## WHAT IS EXPECTED
Within the records below, reproduce without change the lines from the line that has "(String c2 s') =>" through the line that has "(** * Decimal text", and only those.

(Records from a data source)
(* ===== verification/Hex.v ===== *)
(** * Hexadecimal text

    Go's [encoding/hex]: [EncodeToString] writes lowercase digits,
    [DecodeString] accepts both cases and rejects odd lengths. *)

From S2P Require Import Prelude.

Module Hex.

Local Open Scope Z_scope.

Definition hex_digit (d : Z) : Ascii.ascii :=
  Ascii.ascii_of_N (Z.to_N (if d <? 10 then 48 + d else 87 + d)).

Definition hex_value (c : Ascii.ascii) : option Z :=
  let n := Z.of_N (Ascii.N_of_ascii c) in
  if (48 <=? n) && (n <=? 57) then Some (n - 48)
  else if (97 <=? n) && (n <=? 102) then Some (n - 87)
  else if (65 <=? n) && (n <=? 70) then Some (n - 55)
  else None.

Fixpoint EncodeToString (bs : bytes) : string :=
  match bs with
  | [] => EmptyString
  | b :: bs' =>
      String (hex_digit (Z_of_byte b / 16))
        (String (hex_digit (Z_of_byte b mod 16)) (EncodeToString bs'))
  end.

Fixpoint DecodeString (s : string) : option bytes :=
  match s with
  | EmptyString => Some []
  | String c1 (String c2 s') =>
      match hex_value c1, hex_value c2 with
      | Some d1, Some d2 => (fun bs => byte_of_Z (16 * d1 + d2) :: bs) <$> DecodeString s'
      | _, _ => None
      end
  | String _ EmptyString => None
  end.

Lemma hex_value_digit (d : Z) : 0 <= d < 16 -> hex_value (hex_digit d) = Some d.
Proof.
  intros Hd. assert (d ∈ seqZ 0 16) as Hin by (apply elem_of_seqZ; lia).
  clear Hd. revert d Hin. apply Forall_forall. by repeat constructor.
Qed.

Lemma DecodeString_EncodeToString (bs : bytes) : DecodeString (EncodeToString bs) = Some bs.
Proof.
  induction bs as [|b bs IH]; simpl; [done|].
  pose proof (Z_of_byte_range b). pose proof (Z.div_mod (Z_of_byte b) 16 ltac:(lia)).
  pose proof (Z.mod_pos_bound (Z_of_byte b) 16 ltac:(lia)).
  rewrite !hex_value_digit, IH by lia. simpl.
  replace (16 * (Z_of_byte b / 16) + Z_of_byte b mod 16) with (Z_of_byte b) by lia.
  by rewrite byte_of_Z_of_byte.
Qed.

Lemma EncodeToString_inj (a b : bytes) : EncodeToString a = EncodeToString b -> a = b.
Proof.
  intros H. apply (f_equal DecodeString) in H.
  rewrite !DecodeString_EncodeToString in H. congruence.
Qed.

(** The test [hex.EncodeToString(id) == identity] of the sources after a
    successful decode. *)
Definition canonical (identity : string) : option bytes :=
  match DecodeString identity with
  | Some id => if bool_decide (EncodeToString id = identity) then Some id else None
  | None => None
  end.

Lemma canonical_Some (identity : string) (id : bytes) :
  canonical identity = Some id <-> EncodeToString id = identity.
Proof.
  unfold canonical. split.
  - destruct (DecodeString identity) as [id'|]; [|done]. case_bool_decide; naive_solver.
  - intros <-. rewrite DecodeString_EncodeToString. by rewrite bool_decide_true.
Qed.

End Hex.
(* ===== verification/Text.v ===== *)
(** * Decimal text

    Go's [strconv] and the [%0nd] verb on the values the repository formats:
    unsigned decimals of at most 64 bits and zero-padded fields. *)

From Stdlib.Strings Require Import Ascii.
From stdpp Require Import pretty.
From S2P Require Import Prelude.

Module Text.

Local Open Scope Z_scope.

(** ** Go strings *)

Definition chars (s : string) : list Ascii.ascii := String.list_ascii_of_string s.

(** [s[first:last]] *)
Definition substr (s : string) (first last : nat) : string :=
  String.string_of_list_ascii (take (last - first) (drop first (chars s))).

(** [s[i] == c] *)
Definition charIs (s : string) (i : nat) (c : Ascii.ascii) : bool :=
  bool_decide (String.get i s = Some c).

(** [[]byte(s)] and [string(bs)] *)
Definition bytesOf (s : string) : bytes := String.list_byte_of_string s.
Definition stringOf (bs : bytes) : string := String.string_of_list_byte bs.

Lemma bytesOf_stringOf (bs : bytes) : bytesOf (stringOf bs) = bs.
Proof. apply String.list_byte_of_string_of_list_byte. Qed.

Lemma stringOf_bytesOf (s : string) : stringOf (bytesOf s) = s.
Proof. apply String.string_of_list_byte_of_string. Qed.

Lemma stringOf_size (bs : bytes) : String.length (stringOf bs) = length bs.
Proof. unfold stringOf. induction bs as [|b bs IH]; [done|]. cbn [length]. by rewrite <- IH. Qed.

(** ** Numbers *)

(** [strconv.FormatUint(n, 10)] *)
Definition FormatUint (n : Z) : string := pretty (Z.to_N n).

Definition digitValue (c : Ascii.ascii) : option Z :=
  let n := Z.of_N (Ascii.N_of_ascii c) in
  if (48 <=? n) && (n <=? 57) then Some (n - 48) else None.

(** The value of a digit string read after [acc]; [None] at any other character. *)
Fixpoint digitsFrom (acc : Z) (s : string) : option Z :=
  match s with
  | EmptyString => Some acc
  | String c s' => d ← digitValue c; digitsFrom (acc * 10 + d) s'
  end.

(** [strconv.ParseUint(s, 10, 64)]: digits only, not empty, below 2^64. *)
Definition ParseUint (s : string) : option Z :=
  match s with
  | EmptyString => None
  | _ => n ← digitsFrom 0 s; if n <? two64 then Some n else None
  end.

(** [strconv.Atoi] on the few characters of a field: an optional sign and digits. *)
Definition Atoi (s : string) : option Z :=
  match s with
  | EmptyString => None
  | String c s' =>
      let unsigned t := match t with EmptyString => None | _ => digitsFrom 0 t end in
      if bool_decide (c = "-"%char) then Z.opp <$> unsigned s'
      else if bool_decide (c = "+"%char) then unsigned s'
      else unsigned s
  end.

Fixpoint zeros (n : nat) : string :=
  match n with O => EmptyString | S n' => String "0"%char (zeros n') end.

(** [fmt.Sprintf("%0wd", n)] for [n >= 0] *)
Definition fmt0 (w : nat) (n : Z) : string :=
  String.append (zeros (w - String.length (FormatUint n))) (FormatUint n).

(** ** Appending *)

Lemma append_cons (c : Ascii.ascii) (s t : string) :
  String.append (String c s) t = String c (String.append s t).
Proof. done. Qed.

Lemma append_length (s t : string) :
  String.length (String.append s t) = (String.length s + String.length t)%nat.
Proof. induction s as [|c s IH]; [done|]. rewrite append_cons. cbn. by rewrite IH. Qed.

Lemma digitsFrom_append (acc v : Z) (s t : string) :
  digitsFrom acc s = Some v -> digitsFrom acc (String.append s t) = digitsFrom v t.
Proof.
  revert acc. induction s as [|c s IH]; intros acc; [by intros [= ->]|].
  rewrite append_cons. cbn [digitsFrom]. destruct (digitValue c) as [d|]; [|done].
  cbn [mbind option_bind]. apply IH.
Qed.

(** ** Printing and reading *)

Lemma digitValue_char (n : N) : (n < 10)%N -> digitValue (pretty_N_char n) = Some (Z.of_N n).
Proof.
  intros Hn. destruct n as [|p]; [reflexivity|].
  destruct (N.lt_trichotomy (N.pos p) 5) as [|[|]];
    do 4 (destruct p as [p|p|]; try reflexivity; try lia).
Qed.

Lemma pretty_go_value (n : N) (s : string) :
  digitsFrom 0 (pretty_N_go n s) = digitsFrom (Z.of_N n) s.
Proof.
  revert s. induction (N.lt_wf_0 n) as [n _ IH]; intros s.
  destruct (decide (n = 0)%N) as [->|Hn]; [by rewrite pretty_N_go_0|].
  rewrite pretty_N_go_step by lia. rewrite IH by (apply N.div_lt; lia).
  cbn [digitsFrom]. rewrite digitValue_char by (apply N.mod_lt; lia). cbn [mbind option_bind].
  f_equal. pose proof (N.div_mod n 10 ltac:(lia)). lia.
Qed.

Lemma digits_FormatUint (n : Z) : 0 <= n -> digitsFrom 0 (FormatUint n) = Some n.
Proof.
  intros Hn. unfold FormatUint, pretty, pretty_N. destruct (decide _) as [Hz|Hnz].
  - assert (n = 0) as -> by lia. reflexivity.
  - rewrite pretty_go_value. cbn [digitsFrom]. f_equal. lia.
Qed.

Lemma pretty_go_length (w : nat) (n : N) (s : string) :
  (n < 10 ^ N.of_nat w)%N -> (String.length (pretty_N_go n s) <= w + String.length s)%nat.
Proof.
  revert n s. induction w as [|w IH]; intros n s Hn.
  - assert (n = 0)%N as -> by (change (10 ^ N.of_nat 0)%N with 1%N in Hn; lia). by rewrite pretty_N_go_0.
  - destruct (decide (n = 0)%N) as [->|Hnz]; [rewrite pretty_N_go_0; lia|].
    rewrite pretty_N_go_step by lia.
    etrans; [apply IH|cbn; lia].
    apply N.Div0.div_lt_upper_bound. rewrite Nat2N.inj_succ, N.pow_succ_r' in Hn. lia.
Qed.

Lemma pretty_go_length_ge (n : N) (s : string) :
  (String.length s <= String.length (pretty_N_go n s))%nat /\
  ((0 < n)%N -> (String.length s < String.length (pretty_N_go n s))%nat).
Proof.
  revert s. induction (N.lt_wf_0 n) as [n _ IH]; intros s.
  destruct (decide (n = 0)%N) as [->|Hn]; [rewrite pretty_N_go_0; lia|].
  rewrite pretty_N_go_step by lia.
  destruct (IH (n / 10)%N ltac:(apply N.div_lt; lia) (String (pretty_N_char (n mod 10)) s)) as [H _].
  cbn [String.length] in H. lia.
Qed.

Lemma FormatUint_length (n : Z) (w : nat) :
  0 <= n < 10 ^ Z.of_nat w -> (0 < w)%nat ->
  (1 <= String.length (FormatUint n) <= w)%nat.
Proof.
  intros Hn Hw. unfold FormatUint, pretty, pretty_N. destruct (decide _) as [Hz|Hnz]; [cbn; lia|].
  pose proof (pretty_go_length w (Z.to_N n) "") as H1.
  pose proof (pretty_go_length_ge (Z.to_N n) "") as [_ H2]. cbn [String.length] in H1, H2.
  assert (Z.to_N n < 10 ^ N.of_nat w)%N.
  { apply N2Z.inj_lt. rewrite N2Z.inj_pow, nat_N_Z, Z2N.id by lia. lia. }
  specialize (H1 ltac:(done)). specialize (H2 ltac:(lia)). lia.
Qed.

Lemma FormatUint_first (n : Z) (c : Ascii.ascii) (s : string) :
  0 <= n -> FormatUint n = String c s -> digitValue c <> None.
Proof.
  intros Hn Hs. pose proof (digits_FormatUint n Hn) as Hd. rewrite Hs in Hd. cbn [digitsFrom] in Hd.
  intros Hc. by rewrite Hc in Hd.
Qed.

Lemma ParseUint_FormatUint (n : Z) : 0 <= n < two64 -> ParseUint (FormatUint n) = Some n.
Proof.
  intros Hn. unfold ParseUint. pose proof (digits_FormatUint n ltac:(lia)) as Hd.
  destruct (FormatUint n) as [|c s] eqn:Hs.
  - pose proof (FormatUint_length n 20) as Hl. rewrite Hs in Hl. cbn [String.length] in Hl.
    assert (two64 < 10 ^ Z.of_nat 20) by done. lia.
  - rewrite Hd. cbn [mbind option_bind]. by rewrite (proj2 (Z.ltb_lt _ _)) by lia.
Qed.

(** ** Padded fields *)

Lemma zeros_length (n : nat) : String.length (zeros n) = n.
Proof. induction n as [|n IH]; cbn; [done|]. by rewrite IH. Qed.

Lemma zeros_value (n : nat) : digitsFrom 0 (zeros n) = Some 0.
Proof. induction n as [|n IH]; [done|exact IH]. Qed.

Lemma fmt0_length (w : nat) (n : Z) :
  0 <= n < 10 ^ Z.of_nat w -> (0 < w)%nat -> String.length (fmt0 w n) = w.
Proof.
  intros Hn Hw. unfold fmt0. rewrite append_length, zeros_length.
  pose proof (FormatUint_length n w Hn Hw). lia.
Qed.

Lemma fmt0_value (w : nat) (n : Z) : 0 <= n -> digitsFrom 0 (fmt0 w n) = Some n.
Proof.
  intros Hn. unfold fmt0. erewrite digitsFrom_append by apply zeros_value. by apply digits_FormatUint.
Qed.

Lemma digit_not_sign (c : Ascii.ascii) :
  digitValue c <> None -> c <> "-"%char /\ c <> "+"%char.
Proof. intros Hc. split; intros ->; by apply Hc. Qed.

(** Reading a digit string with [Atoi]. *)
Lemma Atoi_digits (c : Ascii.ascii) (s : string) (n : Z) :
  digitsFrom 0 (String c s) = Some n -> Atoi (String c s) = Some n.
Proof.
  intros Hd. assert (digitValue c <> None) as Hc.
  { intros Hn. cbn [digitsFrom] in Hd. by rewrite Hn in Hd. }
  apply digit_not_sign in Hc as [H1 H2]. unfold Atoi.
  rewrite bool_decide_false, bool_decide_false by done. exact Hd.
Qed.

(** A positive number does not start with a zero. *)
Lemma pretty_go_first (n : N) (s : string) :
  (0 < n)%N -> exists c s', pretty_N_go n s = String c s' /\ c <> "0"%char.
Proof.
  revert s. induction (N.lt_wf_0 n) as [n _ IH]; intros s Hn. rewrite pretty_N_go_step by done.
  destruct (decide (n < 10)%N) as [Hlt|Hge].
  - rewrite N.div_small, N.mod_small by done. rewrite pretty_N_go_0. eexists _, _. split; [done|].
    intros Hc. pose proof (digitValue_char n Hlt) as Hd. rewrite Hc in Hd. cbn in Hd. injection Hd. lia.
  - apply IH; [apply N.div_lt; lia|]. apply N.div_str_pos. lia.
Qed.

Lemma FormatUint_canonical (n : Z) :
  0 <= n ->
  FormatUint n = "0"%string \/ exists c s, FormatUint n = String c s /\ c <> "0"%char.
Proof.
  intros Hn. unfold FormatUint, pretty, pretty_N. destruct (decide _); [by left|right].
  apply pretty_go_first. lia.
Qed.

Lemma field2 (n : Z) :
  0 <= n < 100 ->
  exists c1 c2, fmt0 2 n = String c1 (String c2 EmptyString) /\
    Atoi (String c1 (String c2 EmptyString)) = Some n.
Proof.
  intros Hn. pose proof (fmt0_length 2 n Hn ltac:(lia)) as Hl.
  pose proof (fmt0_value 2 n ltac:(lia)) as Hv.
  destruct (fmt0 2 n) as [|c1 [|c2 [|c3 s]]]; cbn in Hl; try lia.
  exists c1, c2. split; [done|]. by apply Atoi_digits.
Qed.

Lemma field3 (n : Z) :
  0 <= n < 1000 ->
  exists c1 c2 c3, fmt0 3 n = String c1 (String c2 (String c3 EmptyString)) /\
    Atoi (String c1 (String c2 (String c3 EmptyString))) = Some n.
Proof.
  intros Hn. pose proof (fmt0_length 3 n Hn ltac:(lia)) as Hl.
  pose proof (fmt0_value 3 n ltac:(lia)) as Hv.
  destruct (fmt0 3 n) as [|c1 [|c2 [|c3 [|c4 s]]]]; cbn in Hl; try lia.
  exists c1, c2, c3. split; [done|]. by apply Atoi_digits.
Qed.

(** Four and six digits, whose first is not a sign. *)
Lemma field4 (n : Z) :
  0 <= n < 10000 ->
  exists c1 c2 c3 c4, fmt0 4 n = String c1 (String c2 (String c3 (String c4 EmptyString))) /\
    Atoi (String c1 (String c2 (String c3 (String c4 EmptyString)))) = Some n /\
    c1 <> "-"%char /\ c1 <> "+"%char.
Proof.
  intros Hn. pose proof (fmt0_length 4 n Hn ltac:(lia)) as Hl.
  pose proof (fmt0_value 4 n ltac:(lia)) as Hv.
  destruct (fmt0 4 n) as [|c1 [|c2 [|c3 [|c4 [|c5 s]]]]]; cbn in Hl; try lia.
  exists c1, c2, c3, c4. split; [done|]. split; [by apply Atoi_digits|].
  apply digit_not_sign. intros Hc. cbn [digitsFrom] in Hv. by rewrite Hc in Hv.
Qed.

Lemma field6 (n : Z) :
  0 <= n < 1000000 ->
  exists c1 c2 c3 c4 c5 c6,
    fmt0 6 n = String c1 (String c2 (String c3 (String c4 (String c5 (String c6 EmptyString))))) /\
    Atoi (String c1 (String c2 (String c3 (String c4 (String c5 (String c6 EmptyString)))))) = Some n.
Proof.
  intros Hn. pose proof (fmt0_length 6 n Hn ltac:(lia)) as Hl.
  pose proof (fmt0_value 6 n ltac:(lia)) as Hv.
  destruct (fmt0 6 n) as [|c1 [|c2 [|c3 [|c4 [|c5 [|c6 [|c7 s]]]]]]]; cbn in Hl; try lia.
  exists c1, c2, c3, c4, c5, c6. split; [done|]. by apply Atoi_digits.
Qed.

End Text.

## PROBLEM SOLUTION
  | String c1 (String c2 s') =>
      match hex_value c1, hex_value c2 with
      | Some d1, Some d2 => (fun bs => byte_of_Z (16 * d1 + d2) :: bs) <$> DecodeString s'
      | _, _ => None
      end
  | String _ EmptyString => None
  end.

Lemma hex_value_digit (d : Z) : 0 <= d < 16 -> hex_value (hex_digit d) = Some d.
Proof.
  intros Hd. assert (d ∈ seqZ 0 16) as Hin by (apply elem_of_seqZ; lia).
  clear Hd. revert d Hin. apply Forall_forall. by repeat constructor.
Qed.

Lemma DecodeString_EncodeToString (bs : bytes) : DecodeString (EncodeToString bs) = Some bs.
Proof.
  induction bs as [|b bs IH]; simpl; [done|].
  pose proof (Z_of_byte_range b). pose proof (Z.div_mod (Z_of_byte b) 16 ltac:(lia)).
  pose proof (Z.mod_pos_bound (Z_of_byte b) 16 ltac:(lia)).
  rewrite !hex_value_digit, IH by lia. simpl.
  replace (16 * (Z_of_byte b / 16) + Z_of_byte b mod 16) with (Z_of_byte b) by lia.
  by rewrite byte_of_Z_of_byte.
Qed.

Lemma EncodeToString_inj (a b : bytes) : EncodeToString a = EncodeToString b -> a = b.
Proof.
  intros H. apply (f_equal DecodeString) in H.
  rewrite !DecodeString_EncodeToString in H. congruence.
Qed.

(** The test [hex.EncodeToString(id) == identity] of the sources after a
    successful decode. *)
Definition canonical (identity : string) : option bytes :=
  match DecodeString identity with
  | Some id => if bool_decide (EncodeToString id = identity) then Some id else None
  | None => None
  end.

Lemma canonical_Some (identity : string) (id : bytes) :
  canonical identity = Some id <-> EncodeToString id = identity.
Proof.
  unfold canonical. split.
  - destruct (DecodeString identity) as [id'|]; [|done]. case_bool_decide; naive_solver.
  - intros <-. rewrite DecodeString_EncodeToString. by rewrite bool_decide_true.
Qed.

End Hex.
(* ===== verification/Text.v ===== *)
(** * Decimal text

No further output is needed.